● Work order
Locate the line bearing "Definition decode_file_manifest_canonical (payload" in the material below, then reproduce it and each following line up to and including the line bearing "Ok (RootKeyRotated (mkRootKeyRotated".

● Records provided
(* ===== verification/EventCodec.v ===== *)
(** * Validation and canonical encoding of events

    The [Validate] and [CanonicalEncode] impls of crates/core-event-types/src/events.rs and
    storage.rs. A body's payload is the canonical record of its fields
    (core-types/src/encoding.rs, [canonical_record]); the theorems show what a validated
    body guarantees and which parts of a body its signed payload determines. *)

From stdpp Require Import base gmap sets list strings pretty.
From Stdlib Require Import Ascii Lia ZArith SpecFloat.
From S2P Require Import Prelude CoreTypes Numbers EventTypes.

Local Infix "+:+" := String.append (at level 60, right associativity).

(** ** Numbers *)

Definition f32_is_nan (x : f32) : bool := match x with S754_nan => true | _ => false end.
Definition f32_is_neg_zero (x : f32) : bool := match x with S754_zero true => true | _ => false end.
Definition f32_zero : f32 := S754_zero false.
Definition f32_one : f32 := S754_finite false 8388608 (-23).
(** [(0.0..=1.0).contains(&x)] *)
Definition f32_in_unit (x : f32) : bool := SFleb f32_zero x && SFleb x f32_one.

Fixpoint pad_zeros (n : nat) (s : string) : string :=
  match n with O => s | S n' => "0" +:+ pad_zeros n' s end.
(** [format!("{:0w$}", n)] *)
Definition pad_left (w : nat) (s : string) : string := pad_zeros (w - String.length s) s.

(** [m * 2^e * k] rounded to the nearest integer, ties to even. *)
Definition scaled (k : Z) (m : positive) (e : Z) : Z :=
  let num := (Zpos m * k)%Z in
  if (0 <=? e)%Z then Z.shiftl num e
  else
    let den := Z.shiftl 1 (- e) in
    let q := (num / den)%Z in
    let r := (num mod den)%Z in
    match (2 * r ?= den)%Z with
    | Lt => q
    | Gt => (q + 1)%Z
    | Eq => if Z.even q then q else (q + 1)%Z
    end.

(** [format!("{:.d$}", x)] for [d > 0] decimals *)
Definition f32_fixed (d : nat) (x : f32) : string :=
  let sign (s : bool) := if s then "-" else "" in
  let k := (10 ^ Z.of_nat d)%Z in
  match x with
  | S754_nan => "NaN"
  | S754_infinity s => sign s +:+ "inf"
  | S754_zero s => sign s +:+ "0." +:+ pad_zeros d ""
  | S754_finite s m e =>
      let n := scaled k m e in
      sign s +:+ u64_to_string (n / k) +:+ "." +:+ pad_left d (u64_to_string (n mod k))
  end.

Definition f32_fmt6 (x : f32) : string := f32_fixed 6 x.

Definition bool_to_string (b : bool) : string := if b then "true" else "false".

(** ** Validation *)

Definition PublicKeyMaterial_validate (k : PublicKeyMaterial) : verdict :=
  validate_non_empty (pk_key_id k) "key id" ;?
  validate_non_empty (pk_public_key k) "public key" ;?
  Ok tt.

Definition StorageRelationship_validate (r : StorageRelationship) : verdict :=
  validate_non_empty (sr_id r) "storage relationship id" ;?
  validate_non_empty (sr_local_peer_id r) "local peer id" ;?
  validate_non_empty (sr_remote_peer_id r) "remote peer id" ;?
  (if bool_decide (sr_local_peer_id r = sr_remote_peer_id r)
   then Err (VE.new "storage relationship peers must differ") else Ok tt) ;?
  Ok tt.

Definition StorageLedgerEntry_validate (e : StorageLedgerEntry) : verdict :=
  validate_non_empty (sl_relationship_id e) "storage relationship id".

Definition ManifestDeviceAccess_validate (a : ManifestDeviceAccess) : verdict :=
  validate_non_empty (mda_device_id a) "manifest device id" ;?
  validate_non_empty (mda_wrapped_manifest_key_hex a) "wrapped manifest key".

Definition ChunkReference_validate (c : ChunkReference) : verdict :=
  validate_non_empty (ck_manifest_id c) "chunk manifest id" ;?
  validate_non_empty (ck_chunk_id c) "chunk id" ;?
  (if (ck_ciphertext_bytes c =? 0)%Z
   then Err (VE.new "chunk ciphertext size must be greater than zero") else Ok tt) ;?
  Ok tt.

---

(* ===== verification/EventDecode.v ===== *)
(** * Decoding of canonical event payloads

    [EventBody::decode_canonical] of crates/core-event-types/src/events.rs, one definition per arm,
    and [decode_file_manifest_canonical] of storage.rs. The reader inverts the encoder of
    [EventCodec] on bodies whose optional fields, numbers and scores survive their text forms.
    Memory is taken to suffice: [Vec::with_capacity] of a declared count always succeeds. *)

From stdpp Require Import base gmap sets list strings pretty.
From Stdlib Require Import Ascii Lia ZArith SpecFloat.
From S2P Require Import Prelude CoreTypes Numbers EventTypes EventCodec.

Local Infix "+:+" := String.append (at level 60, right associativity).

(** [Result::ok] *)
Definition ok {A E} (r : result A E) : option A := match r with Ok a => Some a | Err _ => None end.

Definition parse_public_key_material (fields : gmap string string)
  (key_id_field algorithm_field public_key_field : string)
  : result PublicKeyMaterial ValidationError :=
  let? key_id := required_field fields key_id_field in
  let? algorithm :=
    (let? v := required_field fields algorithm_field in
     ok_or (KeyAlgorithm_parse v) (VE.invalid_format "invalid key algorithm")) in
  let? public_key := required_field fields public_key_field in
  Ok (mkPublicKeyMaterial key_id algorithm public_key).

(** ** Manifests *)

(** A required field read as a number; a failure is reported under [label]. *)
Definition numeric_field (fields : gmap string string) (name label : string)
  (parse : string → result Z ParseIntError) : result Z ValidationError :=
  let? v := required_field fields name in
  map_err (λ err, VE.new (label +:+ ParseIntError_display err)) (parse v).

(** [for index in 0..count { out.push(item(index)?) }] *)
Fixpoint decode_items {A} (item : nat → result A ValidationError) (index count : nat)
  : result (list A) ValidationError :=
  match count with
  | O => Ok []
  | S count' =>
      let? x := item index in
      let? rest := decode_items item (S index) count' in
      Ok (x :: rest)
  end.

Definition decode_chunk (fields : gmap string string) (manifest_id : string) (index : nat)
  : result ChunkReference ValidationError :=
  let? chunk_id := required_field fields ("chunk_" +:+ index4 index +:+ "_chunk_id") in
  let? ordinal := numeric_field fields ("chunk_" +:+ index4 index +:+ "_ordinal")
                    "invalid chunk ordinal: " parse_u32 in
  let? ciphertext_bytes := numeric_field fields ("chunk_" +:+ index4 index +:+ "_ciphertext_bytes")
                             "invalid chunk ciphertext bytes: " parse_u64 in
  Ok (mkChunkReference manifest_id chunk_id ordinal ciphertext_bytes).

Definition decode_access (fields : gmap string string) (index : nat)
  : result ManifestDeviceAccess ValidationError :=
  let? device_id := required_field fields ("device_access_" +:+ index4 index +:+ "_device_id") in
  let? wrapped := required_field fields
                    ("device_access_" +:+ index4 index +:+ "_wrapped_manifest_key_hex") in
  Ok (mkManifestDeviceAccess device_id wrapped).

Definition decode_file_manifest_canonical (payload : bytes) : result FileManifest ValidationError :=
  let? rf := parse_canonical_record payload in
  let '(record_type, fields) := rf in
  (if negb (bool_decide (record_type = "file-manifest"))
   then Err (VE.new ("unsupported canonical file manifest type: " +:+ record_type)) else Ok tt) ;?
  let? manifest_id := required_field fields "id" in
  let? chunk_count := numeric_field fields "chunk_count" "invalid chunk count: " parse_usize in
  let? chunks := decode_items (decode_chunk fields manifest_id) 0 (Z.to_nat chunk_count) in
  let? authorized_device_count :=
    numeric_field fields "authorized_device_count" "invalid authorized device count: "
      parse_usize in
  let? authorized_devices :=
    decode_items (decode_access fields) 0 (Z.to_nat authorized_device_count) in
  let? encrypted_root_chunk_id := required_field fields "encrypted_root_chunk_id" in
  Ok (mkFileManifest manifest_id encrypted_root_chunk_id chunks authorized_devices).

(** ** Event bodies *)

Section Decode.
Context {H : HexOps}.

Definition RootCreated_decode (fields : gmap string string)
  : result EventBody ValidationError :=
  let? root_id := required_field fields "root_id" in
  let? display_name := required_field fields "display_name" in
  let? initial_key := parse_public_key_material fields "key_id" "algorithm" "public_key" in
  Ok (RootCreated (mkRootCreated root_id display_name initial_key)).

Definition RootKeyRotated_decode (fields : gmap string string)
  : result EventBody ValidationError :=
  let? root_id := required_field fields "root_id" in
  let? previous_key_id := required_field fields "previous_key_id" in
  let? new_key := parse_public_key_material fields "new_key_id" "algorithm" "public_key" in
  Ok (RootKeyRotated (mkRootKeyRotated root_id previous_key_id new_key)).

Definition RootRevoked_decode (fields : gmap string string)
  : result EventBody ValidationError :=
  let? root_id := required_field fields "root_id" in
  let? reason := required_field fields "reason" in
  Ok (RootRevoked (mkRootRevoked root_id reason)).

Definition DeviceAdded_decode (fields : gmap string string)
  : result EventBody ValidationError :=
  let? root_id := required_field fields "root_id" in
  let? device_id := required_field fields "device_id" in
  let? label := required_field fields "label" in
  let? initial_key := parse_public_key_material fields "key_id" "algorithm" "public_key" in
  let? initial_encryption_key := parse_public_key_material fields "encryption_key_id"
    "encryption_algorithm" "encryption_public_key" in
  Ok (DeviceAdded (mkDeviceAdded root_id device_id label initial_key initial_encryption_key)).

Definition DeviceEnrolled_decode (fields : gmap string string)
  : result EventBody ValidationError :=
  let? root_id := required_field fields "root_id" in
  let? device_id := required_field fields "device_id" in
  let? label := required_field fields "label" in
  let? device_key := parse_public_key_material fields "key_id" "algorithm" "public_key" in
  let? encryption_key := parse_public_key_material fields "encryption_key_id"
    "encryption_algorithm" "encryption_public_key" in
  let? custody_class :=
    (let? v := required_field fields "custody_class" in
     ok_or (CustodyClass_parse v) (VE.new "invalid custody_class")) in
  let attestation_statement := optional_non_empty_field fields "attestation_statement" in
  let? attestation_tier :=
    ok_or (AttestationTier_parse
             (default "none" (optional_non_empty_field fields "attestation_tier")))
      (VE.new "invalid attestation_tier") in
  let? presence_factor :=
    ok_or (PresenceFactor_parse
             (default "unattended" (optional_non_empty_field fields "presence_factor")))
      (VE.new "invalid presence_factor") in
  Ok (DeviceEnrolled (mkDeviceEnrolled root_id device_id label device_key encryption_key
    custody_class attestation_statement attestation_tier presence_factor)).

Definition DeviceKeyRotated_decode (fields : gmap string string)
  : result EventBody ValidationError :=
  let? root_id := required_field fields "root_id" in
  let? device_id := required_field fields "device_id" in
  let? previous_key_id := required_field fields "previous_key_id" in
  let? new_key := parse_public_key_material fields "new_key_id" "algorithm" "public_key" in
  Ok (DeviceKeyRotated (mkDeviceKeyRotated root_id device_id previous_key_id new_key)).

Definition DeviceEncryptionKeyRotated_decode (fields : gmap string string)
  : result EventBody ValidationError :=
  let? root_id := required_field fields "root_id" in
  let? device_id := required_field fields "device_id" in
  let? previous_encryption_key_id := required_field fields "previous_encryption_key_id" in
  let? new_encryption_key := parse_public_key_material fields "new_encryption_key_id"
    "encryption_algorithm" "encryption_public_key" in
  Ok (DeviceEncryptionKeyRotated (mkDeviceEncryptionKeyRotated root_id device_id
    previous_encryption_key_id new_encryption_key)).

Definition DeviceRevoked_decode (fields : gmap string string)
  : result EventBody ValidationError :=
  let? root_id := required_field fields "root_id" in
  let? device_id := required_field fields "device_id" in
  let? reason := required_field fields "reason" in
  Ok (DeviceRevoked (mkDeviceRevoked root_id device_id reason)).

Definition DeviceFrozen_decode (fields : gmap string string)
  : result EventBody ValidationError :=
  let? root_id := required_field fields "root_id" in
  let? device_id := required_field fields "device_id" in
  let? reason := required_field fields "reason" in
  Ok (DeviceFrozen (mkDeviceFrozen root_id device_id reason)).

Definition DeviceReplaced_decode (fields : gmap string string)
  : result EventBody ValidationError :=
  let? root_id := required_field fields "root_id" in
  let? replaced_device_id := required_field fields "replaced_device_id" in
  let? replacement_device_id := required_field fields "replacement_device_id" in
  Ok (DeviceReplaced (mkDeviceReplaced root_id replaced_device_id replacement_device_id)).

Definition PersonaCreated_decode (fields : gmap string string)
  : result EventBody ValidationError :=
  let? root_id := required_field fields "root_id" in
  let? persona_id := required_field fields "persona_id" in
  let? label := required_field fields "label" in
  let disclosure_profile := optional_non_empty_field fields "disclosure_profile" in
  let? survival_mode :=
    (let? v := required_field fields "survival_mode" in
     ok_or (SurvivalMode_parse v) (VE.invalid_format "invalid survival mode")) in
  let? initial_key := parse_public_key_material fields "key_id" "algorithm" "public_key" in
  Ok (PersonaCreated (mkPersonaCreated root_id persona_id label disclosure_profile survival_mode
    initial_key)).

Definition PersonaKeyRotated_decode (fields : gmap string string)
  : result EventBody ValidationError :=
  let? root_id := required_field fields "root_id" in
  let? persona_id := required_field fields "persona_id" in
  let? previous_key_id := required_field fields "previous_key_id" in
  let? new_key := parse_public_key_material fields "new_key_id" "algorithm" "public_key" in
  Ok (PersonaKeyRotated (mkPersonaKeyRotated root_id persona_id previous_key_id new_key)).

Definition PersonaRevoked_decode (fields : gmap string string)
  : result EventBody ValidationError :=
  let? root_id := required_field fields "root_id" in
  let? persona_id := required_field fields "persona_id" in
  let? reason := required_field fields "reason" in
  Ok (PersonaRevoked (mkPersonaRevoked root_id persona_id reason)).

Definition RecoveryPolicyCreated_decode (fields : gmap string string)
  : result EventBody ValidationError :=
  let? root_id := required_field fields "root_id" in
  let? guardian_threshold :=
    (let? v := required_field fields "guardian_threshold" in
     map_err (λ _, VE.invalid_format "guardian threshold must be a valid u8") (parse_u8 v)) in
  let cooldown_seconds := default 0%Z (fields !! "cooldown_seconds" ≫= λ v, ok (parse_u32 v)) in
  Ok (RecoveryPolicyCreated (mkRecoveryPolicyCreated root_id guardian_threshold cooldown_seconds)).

● Task result
Definition decode_file_manifest_canonical (payload : bytes) : result FileManifest ValidationError :=
  let? rf := parse_canonical_record payload in
  let '(record_type, fields) := rf in
  (if negb (bool_decide (record_type = "file-manifest"))
   then Err (VE.new ("unsupported canonical file manifest type: " +:+ record_type)) else Ok tt) ;?
  let? manifest_id := required_field fields "id" in
  let? chunk_count := numeric_field fields "chunk_count" "invalid chunk count: " parse_usize in
  let? chunks := decode_items (decode_chunk fields manifest_id) 0 (Z.to_nat chunk_count) in
  let? authorized_device_count :=
    numeric_field fields "authorized_device_count" "invalid authorized device count: "
      parse_usize in
  let? authorized_devices :=
    decode_items (decode_access fields) 0 (Z.to_nat authorized_device_count) in
  let? encrypted_root_chunk_id := required_field fields "encrypted_root_chunk_id" in
  Ok (mkFileManifest manifest_id encrypted_root_chunk_id chunks authorized_devices).

(** ** Event bodies *)

Section Decode.
Context {H : HexOps}.

Definition RootCreated_decode (fields : gmap string string)
  : result EventBody ValidationError :=
  let? root_id := required_field fields "root_id" in
  let? display_name := required_field fields "display_name" in
  let? initial_key := parse_public_key_material fields "key_id" "algorithm" "public_key" in
  Ok (RootCreated (mkRootCreated root_id display_name initial_key)).

Definition RootKeyRotated_decode (fields : gmap string string)
  : result EventBody ValidationError :=
  let? root_id := required_field fields "root_id" in
  let? previous_key_id := required_field fields "previous_key_id" in
  let? new_key := parse_public_key_material fields "new_key_id" "algorithm" "public_key" in
  Ok (RootKeyRotated (mkRootKeyRotated root_id previous_key_id new_key)).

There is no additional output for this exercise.